4. This is a very classic example of fatal attraction. The
man didn't want to live with you anymore so he is
going to have to die. I don't think you should ever have
been placed on probation to start with.
The fundamental fairness doctrines of due process apply to probation revocation proceedings. See Wright v. State, 640 S.W.2d 265, 269 (Tex. Crim. App. 1982); Wester v. State, 542 S.W.2d 403, 406 (Tex. Crim. App. 1976). However, as a prerequisite to presenting a complaint for appellate review, the record must show: (1) that the complaint was made known to the trial court in a timely fashion and with sufficient specificity to make the trial court aware of the complaint, and (2) that the trial court ruled or refused to rule on the complaint. See Tex. R. App. P. 33.1(a); Wilson v. State, 7 S.W.3d 136, 144 (Tex. Crim. App. 1999). The record clearly shows appellant failed to object to the trial judge's comments.
A defendant may waive any trial error, even virtually all constitutional errors, by failing to object properly or to request appropriate relief. See Little v. State, 758 S.W.2d 551, 563-64 (Tex. Crim. App. 1988); see also Hawkins v. State, 964 S.W.2d 767, 770-71 (Tex. App.--Beaumont 1993, pet. ref'd) (due process complaints may be waived by non-assertion). An appellant who fails to voice any due process objection to the procedures used by the trial court in a probation revocation waives his complaint. See Rogers v. State, 640 S.W.2d 248, 265 (Tex. Crim. App. [Panel Op.] 1982) (2nd op. on reh'g); see also Issa v. State, 826 S.W.2d 159, 161 (Tex. Crim. App. 1992); Baxter v. State, 936 S.W.2d 479 (Tex. App.--Fort Worth 1996, pet. dism'd, 960 S.W.2d 82 (Tex. Crim. App. 1998) (the contemporaneous objection rule applies to alleged violations of due process in probation revocation hearings).
Because appellant did not object to the trial court's comments, we hold her due process complaint has not been preserved for appellate review. We overrule issue three in appeal number 13-99-373-CR and issue four in appeal number 13-99-374-CR.
The judgments of the trial court are affirmed.
NELDA V. RODRIGUEZ
Justice
Do not publish.
Tex. R. App. P. 47.3.
Opinion delivered and filed
this the 31st day of August, 2000.
1. Appellant entered into plea agreements in which she pleaded nolo contendere to attempted voluntary manslaughter in cause no. 89-CR-482-H (appellate cause no. 13-99-373-CR), and aggravated assault in cause no. 89-CR-452-H (appellate cause no. 13-99-374-CR). In both cases, the trial court suspended the imposition of imprisonment and placed the defendant on probation for a period of ten years, with certain required conditions.

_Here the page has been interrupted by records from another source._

(* ===== verification/TlmPolarity.v ===== *)
(** * TlmPolarity: the half-cycle ambiguity of the carrier

    A Costas loop locks with either polarity.  The telemetry decoder on the
    negated symbols runs as on the symbols: every message, every time of week
    and every CRC is the same, and only the polarity flag of the items differs,
    whatever the polarity in which the decoder locked. *)

From S2P Require Import Prelude Cstring Float64 MathConstants GalileoData InavTables InavWords InavMessage HasData CnavMessage FnavTables FnavMessage Viterbi TlmDecoder TlmSync.
From stdpp Require Import list strings.
From Stdlib Require Import ZArith Lia Ascii SpecFloat.
Local Open Scope Z_scope.
Local Open Scope cxx_scope.

(** ** Negation of symbols *)

(** A symbol with a sign: not a zero and not a NaN. *)
Definition signed (x : float) : bool :=
  match x with S754_finite _ _ _ | S754_infinity _ => true | _ => false end.

Lemma fopp_involutive x : fopp (fopp x) = x.
Proof. destruct x as [[]|[]| |[] m e]; reflexivity. Qed.

Lemma negative_fopp x : signed x = true -> SFltb (fopp x) fzero = negb (SFltb x fzero).
Proof. destruct x as [[]|[]| |[] m e]; reflexivity || discriminate. Qed.

Lemma binary_round_fopp s m e :
  binary_round 24 128 (negb s) m e = fopp (binary_round 24 128 s m e).
Proof.
  unfold binary_round. destruct (shl_align m e _) as [mz ez].
  unfold binary_round_aux. destruct (shr_fexp 24 128 _ ez loc_Exact) as [mrs' e'].
  destruct (shr_fexp 24 128 _ e' loc_Exact) as [mrs'' e''].
  destruct (shr_m mrs'') as [|p|p]; [destruct s; reflexivity| |reflexivity].
  destruct (e'' <=? 128 - 24); destruct s; reflexivity.
Qed.

Lemma float_of_double_fopp x : float_of_double (fopp x) = fopp (float_of_double x).
Proof.
  destruct x as [s|s| |s m e]; try reflexivity.
  cbn [fopp SFopp float_of_double]. unfold binary_normalize.
  destruct s; cbn [negb]; [exact (binary_round_fopp true m e)|exact (binary_round_fopp false m e)].
Qed.

Lemma correlation_fopp samples preamble h :
  (forall i, 0 <= i < samples -> signed (vget fzero h i) = true) ->
  samples <= Z.of_nat (length h) ->
  correlation samples preamble (map fopp h) = - correlation samples preamble h.
Proof.
  intros Hs Hl. unfold correlation. apply (for_range_rel (fun a b => a = - b)); [reflexivity|].
  intros i a b Hi ->. rewrite (vget_fmap fzero) by (unfold in_range; lia).
  rewrite negative_fopp by (apply Hs; lia). destruct (SFltb _ _); cbn [negb]; lia.
Qed.

(** ** The decoder on the negated symbols *)

Definition flip (d : galileo_tlm) : galileo_tlm :=
  d <| d_symbol_history ::= map fopp |> <| d_flag_PLL_180_deg_phase_locked ::= negb |>.

Definition negated (g : Gnss_Synchro) : Gnss_Synchro := g <| Prompt_I ::= fopp |>.

(** A program that does not look at the symbols. *)
Definition commutes {A} (c : prog galileo_tlm A) : Prop :=
  forall d, c (flip d) = ((c d).1, flip (c d).2).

Appellant is appealing the court's order revoking her probation in each case. Because our consideration of appellant's issues in each appeal will be dispositive of both appeals, we have consolidated the appeals into this one opinion.
2. A defendant may appeal from a revocation of her probation (community supervision). See Tex. Code Crim. Proc. Ann. art. 42.12, § 23(b) (Vernon Supp. 2000).
3. The trial court found appellant violated the conditions of her probation by: (1) failing to report; (2) failing to pay restitution; and (3) failing to pay probation fees or perform community service hours in lieu of the fees.